*** Information provided Section Begins ***

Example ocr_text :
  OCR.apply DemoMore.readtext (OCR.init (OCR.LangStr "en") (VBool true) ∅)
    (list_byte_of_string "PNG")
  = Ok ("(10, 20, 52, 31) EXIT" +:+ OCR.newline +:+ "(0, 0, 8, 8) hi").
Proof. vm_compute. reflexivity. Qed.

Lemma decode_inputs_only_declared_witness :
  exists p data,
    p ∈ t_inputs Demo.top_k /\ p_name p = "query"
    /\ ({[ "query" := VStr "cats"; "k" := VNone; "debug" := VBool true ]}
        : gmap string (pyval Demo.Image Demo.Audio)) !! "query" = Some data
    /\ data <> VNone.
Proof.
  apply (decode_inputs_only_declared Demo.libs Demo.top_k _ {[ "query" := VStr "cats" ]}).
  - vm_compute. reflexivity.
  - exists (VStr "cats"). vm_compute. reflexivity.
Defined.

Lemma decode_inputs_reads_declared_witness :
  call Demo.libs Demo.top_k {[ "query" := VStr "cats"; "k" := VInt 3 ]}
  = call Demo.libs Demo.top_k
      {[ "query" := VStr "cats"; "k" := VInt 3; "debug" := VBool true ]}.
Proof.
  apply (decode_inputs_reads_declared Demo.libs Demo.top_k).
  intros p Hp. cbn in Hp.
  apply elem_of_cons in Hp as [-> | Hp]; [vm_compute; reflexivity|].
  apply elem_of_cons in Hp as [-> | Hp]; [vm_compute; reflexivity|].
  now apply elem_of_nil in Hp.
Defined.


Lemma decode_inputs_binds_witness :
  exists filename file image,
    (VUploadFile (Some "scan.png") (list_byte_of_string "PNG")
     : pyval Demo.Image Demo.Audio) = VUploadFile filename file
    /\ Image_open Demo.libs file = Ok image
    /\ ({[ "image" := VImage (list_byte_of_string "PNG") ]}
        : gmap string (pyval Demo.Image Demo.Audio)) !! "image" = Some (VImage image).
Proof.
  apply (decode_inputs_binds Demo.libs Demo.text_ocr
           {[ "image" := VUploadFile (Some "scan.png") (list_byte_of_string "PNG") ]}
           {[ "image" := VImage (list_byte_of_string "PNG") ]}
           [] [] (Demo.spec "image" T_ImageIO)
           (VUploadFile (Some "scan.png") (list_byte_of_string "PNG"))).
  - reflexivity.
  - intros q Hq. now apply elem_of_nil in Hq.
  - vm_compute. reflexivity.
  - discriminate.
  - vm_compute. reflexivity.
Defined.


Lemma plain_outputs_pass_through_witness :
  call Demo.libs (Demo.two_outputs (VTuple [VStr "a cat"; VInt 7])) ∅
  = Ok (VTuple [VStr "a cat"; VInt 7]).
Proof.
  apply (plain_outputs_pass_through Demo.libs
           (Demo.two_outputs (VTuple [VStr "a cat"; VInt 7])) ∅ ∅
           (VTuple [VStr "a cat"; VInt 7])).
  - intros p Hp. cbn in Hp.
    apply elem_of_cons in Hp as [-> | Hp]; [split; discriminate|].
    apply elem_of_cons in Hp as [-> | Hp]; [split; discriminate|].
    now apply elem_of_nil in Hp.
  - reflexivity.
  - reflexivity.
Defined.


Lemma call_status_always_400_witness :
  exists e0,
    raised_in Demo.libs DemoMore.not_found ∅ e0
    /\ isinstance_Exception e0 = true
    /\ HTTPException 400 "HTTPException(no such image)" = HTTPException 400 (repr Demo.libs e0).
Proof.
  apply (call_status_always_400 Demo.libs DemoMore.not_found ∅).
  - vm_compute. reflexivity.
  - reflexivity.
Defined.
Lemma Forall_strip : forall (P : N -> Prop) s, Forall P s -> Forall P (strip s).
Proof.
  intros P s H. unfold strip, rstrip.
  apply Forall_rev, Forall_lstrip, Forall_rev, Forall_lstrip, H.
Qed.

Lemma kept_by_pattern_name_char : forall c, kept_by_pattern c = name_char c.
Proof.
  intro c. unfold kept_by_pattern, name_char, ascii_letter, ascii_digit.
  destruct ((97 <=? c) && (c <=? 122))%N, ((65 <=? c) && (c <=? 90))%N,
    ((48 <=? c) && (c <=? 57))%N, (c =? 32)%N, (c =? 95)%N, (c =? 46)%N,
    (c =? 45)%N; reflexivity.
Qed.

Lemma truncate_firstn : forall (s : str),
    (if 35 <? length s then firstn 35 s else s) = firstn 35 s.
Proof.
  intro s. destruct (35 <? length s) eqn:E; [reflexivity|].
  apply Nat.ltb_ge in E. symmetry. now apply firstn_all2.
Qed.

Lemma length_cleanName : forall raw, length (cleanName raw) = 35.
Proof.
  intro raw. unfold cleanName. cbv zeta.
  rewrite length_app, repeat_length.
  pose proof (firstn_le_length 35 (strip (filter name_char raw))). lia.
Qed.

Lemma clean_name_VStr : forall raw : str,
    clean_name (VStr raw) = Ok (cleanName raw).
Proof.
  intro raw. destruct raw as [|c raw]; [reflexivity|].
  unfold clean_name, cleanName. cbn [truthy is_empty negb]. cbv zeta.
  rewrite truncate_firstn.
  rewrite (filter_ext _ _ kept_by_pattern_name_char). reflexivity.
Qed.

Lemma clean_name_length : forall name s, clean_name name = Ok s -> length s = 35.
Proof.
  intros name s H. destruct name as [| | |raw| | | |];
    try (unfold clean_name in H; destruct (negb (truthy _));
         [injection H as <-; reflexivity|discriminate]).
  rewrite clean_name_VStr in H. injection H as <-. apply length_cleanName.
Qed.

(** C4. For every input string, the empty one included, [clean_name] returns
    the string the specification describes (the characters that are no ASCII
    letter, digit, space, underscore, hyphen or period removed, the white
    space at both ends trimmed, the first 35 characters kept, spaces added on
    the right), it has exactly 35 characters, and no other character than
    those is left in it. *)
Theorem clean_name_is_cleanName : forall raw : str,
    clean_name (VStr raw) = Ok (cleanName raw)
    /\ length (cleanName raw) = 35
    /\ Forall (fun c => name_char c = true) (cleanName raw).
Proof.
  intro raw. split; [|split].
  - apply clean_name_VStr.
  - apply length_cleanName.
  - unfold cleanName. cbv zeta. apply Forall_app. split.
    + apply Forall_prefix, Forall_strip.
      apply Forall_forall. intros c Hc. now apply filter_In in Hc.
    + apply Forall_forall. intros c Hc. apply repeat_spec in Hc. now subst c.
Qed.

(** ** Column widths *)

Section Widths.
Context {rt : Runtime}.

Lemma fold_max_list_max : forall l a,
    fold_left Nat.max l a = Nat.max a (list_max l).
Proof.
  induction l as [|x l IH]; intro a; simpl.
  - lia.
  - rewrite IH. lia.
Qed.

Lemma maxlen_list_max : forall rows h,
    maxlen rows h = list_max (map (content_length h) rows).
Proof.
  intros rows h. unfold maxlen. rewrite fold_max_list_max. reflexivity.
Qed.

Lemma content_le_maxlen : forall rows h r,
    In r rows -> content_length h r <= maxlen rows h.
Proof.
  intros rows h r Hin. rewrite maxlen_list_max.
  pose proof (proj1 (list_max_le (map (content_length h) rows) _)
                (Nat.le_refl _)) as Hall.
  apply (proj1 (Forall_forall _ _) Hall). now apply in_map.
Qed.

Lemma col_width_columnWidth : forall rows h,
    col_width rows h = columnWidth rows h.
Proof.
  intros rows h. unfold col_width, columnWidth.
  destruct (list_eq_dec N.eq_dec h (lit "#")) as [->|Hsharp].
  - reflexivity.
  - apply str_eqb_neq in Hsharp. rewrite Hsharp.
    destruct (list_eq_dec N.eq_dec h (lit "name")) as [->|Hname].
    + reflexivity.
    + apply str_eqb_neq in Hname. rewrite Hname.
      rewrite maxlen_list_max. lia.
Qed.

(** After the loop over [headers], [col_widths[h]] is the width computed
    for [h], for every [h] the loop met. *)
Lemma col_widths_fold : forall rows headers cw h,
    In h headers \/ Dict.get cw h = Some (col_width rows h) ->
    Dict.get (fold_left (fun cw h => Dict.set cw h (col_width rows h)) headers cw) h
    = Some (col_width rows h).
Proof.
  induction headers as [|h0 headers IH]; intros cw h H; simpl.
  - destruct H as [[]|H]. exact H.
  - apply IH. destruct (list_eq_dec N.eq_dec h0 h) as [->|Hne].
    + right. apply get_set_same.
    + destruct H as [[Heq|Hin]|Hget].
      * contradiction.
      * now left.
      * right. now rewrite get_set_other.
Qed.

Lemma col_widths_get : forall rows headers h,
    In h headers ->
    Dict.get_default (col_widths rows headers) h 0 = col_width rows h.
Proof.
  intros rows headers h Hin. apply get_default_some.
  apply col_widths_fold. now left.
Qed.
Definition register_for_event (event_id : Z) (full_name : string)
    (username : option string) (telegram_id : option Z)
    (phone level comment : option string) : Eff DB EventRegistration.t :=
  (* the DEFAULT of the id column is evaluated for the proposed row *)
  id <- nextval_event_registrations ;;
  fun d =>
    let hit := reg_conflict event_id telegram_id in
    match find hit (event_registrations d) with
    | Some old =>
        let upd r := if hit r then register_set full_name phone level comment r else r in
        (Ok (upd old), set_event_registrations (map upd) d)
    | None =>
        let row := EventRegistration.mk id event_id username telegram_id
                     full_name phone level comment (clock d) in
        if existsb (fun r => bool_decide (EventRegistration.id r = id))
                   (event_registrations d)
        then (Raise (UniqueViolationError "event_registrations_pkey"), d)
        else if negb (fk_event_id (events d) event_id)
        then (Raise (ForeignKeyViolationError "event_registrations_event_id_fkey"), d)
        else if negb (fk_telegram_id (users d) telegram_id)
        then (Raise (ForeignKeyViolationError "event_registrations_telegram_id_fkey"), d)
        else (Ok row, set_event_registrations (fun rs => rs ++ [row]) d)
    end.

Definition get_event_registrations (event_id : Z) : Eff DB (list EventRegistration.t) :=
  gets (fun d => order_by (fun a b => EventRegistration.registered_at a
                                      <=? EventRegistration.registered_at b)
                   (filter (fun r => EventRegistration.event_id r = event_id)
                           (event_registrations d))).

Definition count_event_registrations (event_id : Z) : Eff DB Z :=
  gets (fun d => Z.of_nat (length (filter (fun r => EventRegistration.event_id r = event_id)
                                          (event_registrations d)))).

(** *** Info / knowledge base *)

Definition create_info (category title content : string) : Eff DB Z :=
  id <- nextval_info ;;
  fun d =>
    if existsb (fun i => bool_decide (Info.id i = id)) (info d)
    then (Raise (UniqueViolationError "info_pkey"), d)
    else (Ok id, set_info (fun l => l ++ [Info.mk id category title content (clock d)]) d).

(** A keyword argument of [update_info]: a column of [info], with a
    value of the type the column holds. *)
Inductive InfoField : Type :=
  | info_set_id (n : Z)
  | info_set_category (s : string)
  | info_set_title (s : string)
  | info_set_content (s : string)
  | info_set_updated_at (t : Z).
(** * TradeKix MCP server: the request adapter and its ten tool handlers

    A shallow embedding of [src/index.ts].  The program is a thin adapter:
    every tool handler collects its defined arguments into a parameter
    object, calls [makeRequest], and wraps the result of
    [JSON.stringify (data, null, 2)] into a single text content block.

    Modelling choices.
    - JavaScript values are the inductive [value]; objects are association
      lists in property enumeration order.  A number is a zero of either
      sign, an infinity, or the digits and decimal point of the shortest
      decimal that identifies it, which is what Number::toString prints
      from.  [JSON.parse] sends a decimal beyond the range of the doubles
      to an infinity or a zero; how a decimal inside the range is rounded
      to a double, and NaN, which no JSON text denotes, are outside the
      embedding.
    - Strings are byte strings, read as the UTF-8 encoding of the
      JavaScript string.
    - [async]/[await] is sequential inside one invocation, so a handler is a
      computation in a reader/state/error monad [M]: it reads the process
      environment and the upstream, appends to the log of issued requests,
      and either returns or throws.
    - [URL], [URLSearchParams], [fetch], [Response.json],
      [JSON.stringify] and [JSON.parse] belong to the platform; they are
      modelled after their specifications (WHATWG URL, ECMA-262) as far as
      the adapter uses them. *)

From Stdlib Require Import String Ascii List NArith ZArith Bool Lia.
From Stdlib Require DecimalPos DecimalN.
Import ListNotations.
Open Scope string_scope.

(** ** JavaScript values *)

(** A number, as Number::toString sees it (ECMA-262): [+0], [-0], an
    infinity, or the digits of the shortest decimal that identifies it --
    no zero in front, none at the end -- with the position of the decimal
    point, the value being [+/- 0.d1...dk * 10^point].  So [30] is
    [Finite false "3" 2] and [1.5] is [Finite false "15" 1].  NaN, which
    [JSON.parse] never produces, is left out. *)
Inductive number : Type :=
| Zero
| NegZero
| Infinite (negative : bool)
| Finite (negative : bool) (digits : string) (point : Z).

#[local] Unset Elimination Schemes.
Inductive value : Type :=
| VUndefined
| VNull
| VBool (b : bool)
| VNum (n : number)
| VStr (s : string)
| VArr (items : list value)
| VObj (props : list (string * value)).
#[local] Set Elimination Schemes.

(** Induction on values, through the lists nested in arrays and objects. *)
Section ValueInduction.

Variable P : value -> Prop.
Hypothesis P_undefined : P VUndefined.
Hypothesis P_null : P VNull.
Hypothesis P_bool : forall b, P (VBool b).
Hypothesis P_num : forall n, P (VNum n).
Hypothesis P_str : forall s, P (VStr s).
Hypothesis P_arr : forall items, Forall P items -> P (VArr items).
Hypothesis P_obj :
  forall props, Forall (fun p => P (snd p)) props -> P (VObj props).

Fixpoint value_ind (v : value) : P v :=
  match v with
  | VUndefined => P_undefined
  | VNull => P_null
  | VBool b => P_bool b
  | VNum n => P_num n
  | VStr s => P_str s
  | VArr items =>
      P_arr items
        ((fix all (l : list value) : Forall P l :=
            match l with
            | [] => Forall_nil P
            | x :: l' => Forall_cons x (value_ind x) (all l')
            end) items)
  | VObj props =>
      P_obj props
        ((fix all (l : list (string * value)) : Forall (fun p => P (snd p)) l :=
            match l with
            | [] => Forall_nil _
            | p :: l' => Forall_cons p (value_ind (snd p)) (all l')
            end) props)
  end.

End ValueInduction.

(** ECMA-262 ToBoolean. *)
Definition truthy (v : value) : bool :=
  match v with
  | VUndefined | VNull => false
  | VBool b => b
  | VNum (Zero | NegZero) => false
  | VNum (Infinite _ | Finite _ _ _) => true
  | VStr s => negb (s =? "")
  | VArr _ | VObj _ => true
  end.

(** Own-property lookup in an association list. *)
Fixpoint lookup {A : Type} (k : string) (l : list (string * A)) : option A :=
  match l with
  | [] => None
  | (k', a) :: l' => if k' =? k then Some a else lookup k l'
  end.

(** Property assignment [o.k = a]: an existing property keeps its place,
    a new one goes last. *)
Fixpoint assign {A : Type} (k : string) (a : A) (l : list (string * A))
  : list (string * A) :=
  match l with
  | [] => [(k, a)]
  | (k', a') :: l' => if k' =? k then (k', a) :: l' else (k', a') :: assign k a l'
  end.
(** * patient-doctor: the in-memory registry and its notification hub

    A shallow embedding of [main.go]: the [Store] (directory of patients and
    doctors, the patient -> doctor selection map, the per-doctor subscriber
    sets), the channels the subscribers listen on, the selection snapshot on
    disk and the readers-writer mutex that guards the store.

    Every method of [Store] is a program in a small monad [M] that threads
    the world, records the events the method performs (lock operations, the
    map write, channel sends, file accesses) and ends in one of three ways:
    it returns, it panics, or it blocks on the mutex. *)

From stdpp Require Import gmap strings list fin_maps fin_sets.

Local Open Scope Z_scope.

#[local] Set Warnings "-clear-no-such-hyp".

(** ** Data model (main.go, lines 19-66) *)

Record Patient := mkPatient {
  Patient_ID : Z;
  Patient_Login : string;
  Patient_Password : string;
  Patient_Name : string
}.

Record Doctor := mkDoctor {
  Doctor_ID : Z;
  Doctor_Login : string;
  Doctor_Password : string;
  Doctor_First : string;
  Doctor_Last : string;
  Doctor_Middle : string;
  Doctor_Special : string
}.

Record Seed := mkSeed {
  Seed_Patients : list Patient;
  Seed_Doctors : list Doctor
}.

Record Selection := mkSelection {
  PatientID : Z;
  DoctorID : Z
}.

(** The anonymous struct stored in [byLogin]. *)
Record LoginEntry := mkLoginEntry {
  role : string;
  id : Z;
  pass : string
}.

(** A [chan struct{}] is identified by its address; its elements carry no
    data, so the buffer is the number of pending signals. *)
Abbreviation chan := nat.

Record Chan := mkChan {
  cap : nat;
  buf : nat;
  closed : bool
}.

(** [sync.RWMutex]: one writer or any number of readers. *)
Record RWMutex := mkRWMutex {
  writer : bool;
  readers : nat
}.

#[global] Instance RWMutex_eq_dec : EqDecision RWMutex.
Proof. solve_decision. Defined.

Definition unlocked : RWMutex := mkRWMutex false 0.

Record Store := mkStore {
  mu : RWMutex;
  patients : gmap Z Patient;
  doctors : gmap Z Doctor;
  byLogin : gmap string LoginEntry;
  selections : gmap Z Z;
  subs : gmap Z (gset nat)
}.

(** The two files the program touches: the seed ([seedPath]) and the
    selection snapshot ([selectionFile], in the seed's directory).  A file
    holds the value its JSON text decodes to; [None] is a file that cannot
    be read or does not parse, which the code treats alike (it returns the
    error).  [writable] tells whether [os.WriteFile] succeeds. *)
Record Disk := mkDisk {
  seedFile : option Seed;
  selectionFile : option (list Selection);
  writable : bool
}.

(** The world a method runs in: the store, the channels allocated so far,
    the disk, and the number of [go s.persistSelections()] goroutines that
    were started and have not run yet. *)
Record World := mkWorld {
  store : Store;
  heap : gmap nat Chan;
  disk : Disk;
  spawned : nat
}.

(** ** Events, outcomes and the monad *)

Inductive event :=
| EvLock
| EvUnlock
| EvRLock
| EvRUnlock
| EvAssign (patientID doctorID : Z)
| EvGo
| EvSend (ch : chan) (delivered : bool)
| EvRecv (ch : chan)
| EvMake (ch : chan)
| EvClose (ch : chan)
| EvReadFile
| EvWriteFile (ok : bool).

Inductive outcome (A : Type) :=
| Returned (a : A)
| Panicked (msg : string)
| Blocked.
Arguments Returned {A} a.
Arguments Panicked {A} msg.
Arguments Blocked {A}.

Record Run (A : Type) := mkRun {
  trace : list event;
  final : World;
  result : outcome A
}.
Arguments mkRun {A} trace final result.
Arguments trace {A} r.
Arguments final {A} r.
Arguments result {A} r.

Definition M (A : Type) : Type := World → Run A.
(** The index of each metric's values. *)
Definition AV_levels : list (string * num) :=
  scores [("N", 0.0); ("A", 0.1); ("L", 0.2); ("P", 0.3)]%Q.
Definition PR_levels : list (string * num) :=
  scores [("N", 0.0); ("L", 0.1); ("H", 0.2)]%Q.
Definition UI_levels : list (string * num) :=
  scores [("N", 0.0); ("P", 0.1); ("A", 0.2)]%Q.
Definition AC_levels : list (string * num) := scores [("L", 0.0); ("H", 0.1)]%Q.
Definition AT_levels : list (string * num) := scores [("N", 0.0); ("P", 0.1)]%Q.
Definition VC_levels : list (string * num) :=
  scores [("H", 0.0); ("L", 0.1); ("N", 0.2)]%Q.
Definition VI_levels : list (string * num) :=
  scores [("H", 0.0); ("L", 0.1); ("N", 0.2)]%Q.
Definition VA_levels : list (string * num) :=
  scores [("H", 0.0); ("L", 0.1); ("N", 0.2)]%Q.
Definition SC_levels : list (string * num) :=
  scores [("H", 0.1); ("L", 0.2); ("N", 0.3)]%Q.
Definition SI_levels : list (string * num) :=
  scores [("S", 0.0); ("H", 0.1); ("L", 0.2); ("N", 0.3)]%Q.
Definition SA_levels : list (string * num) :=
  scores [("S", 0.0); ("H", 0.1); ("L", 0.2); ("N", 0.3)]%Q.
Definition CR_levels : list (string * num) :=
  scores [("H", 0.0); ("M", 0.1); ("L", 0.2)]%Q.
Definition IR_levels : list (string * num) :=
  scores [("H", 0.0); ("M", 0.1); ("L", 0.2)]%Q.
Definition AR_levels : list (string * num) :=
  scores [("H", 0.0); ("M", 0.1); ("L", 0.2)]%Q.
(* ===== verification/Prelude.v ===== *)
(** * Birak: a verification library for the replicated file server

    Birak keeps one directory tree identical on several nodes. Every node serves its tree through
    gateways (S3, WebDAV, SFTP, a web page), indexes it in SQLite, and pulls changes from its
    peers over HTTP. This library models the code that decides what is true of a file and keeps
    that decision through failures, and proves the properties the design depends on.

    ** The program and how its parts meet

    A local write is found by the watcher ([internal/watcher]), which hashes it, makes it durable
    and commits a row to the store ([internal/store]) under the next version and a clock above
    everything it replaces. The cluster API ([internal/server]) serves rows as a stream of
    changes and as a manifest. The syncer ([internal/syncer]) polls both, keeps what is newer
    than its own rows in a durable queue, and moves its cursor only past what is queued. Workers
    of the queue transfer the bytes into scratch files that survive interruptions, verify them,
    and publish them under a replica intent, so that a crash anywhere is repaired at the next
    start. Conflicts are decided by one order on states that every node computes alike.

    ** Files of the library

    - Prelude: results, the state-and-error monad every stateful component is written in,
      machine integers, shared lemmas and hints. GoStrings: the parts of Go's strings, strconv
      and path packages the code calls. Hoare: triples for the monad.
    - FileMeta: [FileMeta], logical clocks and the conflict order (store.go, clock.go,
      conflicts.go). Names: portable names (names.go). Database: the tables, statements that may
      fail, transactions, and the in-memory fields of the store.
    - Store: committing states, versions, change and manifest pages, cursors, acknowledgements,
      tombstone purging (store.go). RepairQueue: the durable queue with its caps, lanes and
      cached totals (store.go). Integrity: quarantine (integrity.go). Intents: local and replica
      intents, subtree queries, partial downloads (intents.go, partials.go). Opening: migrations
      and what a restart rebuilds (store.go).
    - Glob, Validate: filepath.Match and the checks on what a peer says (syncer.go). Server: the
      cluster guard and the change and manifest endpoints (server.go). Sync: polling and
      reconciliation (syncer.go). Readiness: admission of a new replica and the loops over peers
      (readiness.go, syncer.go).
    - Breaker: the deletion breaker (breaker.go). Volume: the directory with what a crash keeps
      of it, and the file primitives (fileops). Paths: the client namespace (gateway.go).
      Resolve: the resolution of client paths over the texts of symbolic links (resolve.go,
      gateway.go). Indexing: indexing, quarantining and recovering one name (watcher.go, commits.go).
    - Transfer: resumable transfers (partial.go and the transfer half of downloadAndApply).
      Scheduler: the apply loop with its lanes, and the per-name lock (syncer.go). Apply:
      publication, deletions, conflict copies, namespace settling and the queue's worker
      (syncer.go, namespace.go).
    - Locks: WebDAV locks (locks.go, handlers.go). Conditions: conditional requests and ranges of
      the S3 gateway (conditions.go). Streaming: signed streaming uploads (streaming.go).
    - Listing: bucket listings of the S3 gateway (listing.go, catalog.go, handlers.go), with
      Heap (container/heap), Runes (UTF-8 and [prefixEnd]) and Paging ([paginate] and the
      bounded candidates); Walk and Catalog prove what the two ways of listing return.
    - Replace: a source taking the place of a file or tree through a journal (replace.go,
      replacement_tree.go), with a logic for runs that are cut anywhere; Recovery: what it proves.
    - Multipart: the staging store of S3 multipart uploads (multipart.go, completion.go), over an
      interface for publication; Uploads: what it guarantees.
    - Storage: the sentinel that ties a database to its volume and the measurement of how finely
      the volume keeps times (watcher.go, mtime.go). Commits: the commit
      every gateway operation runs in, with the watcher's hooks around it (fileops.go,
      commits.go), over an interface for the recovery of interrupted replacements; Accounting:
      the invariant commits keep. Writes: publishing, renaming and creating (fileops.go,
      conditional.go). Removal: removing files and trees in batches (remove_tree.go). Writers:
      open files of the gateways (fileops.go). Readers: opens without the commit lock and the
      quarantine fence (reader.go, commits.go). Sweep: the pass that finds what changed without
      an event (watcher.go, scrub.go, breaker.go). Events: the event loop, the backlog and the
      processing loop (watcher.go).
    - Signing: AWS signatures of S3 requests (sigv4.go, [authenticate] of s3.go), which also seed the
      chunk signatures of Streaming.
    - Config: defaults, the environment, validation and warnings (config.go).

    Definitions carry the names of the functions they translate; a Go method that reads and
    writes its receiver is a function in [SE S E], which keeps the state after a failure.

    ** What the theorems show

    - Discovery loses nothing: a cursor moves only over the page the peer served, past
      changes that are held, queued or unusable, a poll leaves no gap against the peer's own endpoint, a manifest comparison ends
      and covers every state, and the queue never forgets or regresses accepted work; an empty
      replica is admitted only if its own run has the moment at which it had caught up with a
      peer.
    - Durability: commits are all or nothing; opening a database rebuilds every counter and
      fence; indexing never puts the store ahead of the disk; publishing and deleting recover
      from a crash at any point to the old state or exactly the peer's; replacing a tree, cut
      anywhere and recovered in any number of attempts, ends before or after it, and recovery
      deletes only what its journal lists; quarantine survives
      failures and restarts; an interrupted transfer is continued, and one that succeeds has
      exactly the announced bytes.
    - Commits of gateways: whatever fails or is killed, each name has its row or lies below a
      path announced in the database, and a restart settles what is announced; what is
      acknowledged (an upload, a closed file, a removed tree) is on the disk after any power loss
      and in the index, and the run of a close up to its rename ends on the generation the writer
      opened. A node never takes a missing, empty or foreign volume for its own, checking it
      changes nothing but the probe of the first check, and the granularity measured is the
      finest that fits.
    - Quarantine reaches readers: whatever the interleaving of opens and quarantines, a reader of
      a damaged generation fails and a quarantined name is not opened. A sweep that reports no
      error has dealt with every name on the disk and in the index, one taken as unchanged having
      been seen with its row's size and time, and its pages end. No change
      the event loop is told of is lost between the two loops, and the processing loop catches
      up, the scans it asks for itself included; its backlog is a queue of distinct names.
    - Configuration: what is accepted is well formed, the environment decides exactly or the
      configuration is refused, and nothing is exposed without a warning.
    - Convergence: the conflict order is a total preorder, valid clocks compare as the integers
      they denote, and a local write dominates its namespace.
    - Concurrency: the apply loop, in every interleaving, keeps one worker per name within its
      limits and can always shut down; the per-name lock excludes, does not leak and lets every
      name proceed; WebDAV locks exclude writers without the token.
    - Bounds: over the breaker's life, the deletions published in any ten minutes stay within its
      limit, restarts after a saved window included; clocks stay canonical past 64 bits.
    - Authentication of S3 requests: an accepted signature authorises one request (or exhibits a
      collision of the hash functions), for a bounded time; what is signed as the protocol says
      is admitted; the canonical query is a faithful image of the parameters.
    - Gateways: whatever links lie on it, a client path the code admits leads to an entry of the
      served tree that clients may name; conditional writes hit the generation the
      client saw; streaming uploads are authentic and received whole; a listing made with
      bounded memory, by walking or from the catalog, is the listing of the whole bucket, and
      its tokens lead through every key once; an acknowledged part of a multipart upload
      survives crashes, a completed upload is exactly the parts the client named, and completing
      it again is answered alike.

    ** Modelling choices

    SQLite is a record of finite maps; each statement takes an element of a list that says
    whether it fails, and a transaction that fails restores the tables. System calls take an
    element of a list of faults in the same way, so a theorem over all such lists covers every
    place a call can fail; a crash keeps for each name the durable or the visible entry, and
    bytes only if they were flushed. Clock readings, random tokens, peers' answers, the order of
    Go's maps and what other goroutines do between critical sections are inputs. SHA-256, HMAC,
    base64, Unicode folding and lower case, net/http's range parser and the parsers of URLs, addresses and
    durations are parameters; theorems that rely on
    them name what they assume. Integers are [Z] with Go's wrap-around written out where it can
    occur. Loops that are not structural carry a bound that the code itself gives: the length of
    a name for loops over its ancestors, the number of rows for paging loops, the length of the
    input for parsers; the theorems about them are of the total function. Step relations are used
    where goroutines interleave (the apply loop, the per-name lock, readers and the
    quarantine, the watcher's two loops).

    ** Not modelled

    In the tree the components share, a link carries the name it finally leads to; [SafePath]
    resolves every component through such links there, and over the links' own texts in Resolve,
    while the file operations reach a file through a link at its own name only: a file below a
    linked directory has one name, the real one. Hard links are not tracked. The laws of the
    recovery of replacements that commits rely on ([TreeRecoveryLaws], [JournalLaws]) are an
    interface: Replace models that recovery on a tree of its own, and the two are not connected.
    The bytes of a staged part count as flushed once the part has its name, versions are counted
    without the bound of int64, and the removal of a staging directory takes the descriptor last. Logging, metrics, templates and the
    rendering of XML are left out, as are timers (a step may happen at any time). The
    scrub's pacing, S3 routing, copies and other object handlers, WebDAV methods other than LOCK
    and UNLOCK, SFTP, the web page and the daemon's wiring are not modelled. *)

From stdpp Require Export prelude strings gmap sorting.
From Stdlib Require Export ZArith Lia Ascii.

*** Information provided Section Ends ***

• **Problem requirements**
The range runs from the line above containing "that decision through" to the line containing "machine integers, shared", inclusive. Restate those lines word for word and no others.

• **Solution to this exercise**
    that decision through failures, and proves the properties the design depends on.

    ** The program and how its parts meet

    A local write is found by the watcher ([internal/watcher]), which hashes it, makes it durable
    and commits a row to the store ([internal/store]) under the next version and a clock above
    everything it replaces. The cluster API ([internal/server]) serves rows as a stream of
    changes and as a manifest. The syncer ([internal/syncer]) polls both, keeps what is newer
    than its own rows in a durable queue, and moves its cursor only past what is queued. Workers
    of the queue transfer the bytes into scratch files that survive interruptions, verify them,
    and publish them under a replica intent, so that a crash anywhere is repaired at the next
    start. Conflicts are decided by one order on states that every node computes alike.

    ** Files of the library

    - Prelude: results, the state-and-error monad every stateful component is written in,
      machine integers, shared lemmas and hints. GoStrings: the parts of Go's strings, strconv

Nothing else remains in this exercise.